Our pilot study has some limitations, in particular its open-label nature. Although patients were randomized to different arms, they were aware of the treatment arm they had been allocated to. This may have created some bias, especially if these patients had been previously treated with products similar to those they were assigned to. Further, given the lack of dose-response observed in many proton pump inhibitor studies treating patients with NERD, the results of the current study appear quite remarkable, particularly if we consider that all patients were already treated with both a proton pump inhibitor twice daily and alginic acid twice daily. Moreover, from a scientific standpoint, the study does not clarify if the benefits are mainly due to the presence of glycyrrhetinic acid or to bilberry anthocyanosides, or both.
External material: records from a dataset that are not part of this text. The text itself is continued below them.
(** ** The bytes that are left *)

Lemma xor_rest_spec src parity left :
  src ≠ [] → long (contents <$> src) → (left ≤ size)%nat → (size ≤ length parity)%nat →
  xor_rest src parity (Z.of_nat size) (Z.of_nat left)
  = Ret (take (size - left) parity ++ xor_part (size - left) left (contents <$> src)
         ++ drop size parity).
Proof.
  intros Hne Hl Hleft Hp. destruct src as [|first others]; [done|]. unfold xor_rest.
  replace (Z.to_nat (Z.of_nat size - Z.of_nat left)) with (size - left)%nat by lia.
  cbn [head hd_error tail need mbind outcome_bind].
  pose proof Hl as [Hf _]%Forall_cons. unfold memcpy.
  rewrite bool_decide_true by (unfold blen; rewrite !length_drop; lia).
  cbn [mbind outcome_bind]. rewrite Nat2Z.id, drop_drop.
  replace (size - left + left)%nat with size by lia.
  edestruct (foldM_inv (λ rest s,
      if bool_decide (Z.of_nat size ≤ blen (contents s)) then
        byte_xor (substr (contents s) (Z.of_nat size - Z.of_nat left) (Z.of_nat left)) rest
      else Abort OutOfBounds)
    (λ l rest, rest = xor_part (size - left) left (contents <$> first :: l) ++ drop size parity)
    others (take left (drop (size - left) (contents first)) ++ drop size parity))
    as (rest & -> & ->); [| |done].
  - cbn [fmap list_fmap]. by rewrite xor_part_singleton by (done || lia).
  - intros l1 s l2 rest -> ->.
    assert (long ((contents <$> first :: l1) ++ [contents s])) as Hl1.
    { unfold long in *. rewrite fmap_cons, fmap_app in Hl. rewrite fmap_cons. simpl in *.
      rewrite !Forall_cons, !Forall_app in *. rewrite Forall_cons in Hl.
      rewrite Forall_singleton. tauto. }
    pose proof Hl1 as [Hl1' Hs]%long_snoc.
    rewrite bool_decide_true by (unfold blen; lia).
    pose proof (length_xor_part (size - left) left _ ltac:(lia) Hl1') as Hlen.
    assert (substr (contents s) (Z.of_nat size - Z.of_nat left) (Z.of_nat left)
      = take left (drop (size - left) (contents s))) as ->.
    { unfold substr. rewrite Nat2Z.id. do 2 f_equal. lia. }
    assert (length (take left (drop (size - left) (contents s))) = left) as Hsl.
    { rewrite length_take, length_drop. lia. }
    rewrite byte_xor_spec by (rewrite length_app, Hsl, Hlen; lia).
    eexists. split; [done|]. rewrite Hsl, take_app_length', drop_app_length' by done.
    rewrite app_comm_cons, fmap_app.
    by rewrite (xor_part_snoc _ _ (contents <$> first :: l1) (contents s)) by (done || lia).
Qed.

End xor.

Lemma long_app_parts size (p : bytes) x v l :
  (v ≤ size)%nat → long size l →
  p = xor_part 0 v l ++ drop v x → (size ≤ length x)%nat →
  take v p ++ xor_part v (size - v) l ++ drop size p = xor_part 0 size l ++ drop size x.
Proof.
  intros Hv Hl -> Hx. pose proof (length_xor_part size 0 v l ltac:(lia) Hl) as Hlen.
  rewrite take_app_length' by done. rewrite drop_app_ge, Hlen, drop_drop by lia.
  rewrite app_assoc, (xor_part_app size 0) by (done || lia).
  by replace (v + (size - v))%nat with size by lia.
Qed.

Lemma region_xor_correct sse2 src parity size :
  src ≠ [] → (length src ≤ 256)%nat →
  Forall (λ s, size ≤ length (contents s))%nat src → (size ≤ length (contents parity))%nat →
  region_xor sse2 src parity (Z.of_nat size)
  = Ret (xor_all size ((λ s, take size (contents s)) <$> src) ++ drop size (contents parity)).
Proof.
  intros Hne H256 Hl Hp. unfold region_xor.
  assert (long size (contents <$> src)) as Hlong by (by apply Forall_fmap).
  assert (xor_all size ((λ s, take size (contents s)) <$> src) = xor_part 0 size (contents <$> src)) as ->.
  { unfold xor_part. by rewrite <-list_fmap_compose. }
  case_bool_decide as H0.
  { assert (size = 0%nat) as -> by lia. rewrite drop_0.
    by rewrite (nil_length_inv (xor_part 0 0 _)) by (by apply (length_xor_part 0)). }
  destruct src as [|first [|second others]]; [done| |].
  { apply Forall_cons in Hl as [Hl _]. unfold memcpy.
    rewrite bool_decide_true by (unfold blen; lia). simpl.
    by rewrite (xor_part_singleton size), Nat2Z.id, drop_0 by lia. }
  set (src := first :: second :: others) in *. set (rest := second :: others) in *.
  assert (∀ v p, (v ≤ size)%nat →
    p = xor_part 0 v (contents <$> src) ++ drop v (contents parity) →
    (if bool_decide (Z.of_nat size - Z.of_nat v = 0) then Ret p
     else xor_rest src p (Z.of_nat size) (Z.of_nat size - Z.of_nat v))
    = Ret (xor_part 0 size (contents <$> src) ++ drop size (contents parity))) as Hrest.
  { intros v p Hv Hpv. case_bool_decide as Hz.
    - assert (v = size) as -> by lia. by rewrite Hpv.
    - pose proof (length_xor_part size 0 v _ ltac:(lia) Hlong) as Hlen.
      replace (Z.of_nat size - Z.of_nat v) with (Z.of_nat (size - v)) by lia.
      rewrite xor_rest_spec; [|done|done|lia|].
      + replace (size - (size - v))%nat with v by lia. f_equal. by apply long_app_parts.
      + rewrite Hpv, length_app, Hlen, length_drop. lia. }
  destruct (forallb _ src && _) eqn:Hal.
  2: { cbn [mbind outcome_bind]. specialize (Hrest 0%nat (contents parity)).
       rewrite Z.sub_0_r in Hrest. apply Hrest; [lia|]. rewrite drop_0.
       by rewrite (nil_length_inv (xor_part 0 0 _)) by (apply (length_xor_part size); [lia|done]). }
  apply andb_true_iff in Hal as [Hal Hpal].
  assert (aligned_regions src) as Hregions.
  { apply Forall_forall. intros s Hs. rewrite forallb_forall in Hal. apply Hal. by apply list_elem_of_In. }
  destruct sse2.
  - set (b := (size / 64)%nat).
    assert (Z.of_nat size / EC_ISA_VECTOR_SSE2_WORDSIZE * EC_ISA_VECTOR_SSE2_WORDSIZE
      = Z.of_nat (b * 64)) as ->.
    { unfold EC_ISA_VECTOR_SSE2_WORDSIZE, b. rewrite Nat2Z.inj_mul, Nat2Z.inj_div. done. }
    pose proof (Nat.Div0.mul_div_le size 64).
    rewrite (region_sse2_xor_spec size); [|done|done|done|exact Hregions|done|lia|done].
    cbn [mbind outcome_bind]. apply Hrest; [lia|done].
  - set (b := (size / 16)%nat).
    assert (Z.of_nat size / EC_ISA_VECTOR_OP_WORDSIZE = Z.of_nat b) as ->.
    { unfold EC_ISA_VECTOR_OP_WORDSIZE, b. by rewrite Nat2Z.inj_div. }
    pose proof (Nat.Div0.mul_div_le size 16). unfold EC_ISA_VECTOR_OP_WORDSIZE in *.
    apply Forall_cons in Hl as [Hf Hl]. unfold memcpy.
    rewrite bool_decide_true by (unfold blen; lia). cbn [mbind outcome_bind].
    replace (Z.to_nat (Z.of_nat b * 16)) with (b * 16)%nat by lia.
    rewrite (vector_sum_spec size b first rest); [|lia|done|done| |done].
    + cbn [mbind outcome_bind].
      replace (Z.of_nat b * 16) with (Z.of_nat (b * 16)) by lia. apply Hrest; [lia|done].
    + exact Hregions.
Qed.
An experimental rat model of mild gastric ulcers induced by low doses of indomethacin is under way in an attempt to answer this question. The study sample size was also relatively small, and further investigations in a larger number of patients are necessary to corroborate our data. Finally, our study duration was short and did not evaluate a possible on-demand approach in terms of use of pantoprazole during the second 4 weeks of the study, where the only treatment possible was alginate with or without glycyrrhetinic acid + anthocyanosides.